--- START ---
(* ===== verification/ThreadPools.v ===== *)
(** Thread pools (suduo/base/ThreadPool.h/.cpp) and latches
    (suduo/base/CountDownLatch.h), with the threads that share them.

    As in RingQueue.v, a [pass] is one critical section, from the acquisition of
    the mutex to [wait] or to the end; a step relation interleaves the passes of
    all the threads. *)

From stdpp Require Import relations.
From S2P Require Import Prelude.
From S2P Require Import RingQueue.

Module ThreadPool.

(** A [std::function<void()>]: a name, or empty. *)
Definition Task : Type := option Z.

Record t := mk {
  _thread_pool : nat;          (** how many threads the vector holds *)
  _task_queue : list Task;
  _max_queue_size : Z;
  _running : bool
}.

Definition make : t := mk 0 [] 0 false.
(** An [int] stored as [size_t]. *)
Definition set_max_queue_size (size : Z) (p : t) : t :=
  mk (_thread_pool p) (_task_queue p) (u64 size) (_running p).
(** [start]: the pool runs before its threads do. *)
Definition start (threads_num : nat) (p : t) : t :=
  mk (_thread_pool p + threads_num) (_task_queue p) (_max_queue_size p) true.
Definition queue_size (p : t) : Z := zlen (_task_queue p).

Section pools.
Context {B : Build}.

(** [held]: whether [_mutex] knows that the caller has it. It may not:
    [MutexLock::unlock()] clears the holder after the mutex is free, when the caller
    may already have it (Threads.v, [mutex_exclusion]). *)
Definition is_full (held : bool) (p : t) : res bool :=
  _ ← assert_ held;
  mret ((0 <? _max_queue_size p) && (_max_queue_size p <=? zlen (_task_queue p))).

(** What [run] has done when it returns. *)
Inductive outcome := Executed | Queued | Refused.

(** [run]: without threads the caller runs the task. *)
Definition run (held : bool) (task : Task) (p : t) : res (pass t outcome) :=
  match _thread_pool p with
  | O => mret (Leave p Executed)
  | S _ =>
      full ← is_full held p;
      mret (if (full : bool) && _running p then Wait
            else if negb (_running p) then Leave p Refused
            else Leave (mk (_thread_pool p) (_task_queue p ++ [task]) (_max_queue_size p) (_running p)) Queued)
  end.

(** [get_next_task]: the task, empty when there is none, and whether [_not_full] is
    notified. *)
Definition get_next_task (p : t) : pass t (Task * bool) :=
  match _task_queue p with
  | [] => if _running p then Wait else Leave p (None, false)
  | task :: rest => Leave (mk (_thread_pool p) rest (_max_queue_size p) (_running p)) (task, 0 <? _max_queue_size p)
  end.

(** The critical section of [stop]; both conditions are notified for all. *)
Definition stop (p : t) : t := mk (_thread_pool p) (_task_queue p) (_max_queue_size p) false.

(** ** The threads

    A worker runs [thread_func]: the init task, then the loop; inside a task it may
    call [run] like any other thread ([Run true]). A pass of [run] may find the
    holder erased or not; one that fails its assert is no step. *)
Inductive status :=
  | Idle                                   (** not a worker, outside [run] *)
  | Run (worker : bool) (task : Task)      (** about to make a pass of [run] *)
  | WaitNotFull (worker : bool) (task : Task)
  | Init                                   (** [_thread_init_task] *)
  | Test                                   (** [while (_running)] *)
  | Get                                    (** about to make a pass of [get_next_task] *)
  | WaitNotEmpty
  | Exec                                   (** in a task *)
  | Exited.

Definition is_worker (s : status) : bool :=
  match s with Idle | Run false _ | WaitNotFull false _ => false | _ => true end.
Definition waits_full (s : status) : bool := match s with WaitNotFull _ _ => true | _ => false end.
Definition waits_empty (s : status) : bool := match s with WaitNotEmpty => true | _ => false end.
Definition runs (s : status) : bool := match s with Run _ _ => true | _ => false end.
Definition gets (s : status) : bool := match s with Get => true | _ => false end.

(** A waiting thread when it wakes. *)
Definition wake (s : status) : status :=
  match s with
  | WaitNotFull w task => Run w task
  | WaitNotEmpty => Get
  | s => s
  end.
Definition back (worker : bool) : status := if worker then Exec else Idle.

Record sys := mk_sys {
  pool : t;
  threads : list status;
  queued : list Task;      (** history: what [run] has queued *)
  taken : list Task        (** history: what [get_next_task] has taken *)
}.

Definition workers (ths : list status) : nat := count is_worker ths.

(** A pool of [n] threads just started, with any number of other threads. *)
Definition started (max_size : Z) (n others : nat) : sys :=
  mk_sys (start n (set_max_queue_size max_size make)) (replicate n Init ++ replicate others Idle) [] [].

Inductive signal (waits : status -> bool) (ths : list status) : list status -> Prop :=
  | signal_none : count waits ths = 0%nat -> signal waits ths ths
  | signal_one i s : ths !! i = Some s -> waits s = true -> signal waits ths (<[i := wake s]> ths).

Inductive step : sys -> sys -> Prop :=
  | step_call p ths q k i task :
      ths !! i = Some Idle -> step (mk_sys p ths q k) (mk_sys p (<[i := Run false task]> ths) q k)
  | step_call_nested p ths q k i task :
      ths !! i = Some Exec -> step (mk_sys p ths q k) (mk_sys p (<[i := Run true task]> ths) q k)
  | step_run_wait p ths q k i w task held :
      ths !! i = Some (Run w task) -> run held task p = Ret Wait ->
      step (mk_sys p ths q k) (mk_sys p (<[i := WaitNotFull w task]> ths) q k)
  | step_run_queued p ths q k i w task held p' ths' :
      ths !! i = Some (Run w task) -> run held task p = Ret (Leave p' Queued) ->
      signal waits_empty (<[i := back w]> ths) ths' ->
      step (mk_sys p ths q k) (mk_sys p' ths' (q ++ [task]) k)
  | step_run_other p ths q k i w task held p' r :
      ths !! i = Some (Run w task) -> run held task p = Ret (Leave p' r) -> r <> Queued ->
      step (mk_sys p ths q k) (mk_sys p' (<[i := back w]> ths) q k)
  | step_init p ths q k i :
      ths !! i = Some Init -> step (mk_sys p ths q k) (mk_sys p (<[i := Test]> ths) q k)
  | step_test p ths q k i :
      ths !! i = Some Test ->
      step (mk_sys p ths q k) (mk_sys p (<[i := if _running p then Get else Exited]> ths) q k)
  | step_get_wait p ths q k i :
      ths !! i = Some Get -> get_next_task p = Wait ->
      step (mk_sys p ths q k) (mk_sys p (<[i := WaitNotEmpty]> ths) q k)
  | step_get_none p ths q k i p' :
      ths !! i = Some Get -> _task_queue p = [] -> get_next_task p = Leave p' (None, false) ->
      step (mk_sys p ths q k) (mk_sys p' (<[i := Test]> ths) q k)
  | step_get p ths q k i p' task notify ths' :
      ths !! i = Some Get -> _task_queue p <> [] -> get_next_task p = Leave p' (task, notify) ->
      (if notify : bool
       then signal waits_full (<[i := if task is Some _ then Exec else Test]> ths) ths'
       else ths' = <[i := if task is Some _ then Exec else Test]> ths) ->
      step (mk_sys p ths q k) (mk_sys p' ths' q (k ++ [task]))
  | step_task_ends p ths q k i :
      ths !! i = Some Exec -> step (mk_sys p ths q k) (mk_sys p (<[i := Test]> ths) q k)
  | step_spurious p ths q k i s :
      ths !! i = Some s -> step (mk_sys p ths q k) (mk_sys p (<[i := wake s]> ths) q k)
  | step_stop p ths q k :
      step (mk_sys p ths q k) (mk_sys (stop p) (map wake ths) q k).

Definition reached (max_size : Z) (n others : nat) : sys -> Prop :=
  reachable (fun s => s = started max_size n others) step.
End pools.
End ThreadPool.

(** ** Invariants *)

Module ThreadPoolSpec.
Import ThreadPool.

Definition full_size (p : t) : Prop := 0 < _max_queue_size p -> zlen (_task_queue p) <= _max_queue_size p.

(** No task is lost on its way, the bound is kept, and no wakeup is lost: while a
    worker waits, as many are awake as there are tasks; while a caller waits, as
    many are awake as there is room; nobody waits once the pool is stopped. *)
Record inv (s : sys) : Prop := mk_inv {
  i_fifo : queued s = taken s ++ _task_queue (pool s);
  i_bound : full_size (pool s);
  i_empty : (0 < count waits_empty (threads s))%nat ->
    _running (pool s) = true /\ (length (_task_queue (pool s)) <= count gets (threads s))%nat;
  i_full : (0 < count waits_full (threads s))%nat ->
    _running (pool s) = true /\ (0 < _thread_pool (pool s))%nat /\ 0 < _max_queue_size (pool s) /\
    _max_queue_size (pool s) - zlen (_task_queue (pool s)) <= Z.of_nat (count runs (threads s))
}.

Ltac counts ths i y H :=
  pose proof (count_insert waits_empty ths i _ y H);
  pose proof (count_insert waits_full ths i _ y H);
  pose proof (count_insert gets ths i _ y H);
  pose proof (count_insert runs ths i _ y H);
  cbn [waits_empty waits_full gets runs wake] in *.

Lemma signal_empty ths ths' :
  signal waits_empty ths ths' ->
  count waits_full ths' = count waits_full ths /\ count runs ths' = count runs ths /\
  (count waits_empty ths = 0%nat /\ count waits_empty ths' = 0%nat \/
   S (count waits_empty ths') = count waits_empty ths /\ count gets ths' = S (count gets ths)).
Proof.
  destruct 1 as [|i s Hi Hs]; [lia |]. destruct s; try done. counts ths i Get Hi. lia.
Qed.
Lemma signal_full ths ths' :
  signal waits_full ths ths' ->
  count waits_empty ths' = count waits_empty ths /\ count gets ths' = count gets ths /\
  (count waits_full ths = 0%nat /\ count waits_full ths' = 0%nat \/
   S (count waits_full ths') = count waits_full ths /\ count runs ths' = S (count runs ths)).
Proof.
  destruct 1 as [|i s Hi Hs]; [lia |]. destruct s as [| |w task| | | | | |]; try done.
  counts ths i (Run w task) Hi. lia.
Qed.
--- END ---
* PROBLEM TO SOLVE
Give back exactly the lines from the first line of the records through the line holding "vector holds *)", including both of those lines and leaving out all others.

* WORKED SOLUTION
(* ===== verification/ThreadPools.v ===== *)
(** Thread pools (suduo/base/ThreadPool.h/.cpp) and latches
    (suduo/base/CountDownLatch.h), with the threads that share them.

    As in RingQueue.v, a [pass] is one critical section, from the acquisition of
    the mutex to [wait] or to the end; a step relation interleaves the passes of
    all the threads. *)

From stdpp Require Import relations.
From S2P Require Import Prelude.
From S2P Require Import RingQueue.

Module ThreadPool.

(** A [std::function<void()>]: a name, or empty. *)
Definition Task : Type := option Z.

Record t := mk {
  _thread_pool : nat;          (** how many threads the vector holds *)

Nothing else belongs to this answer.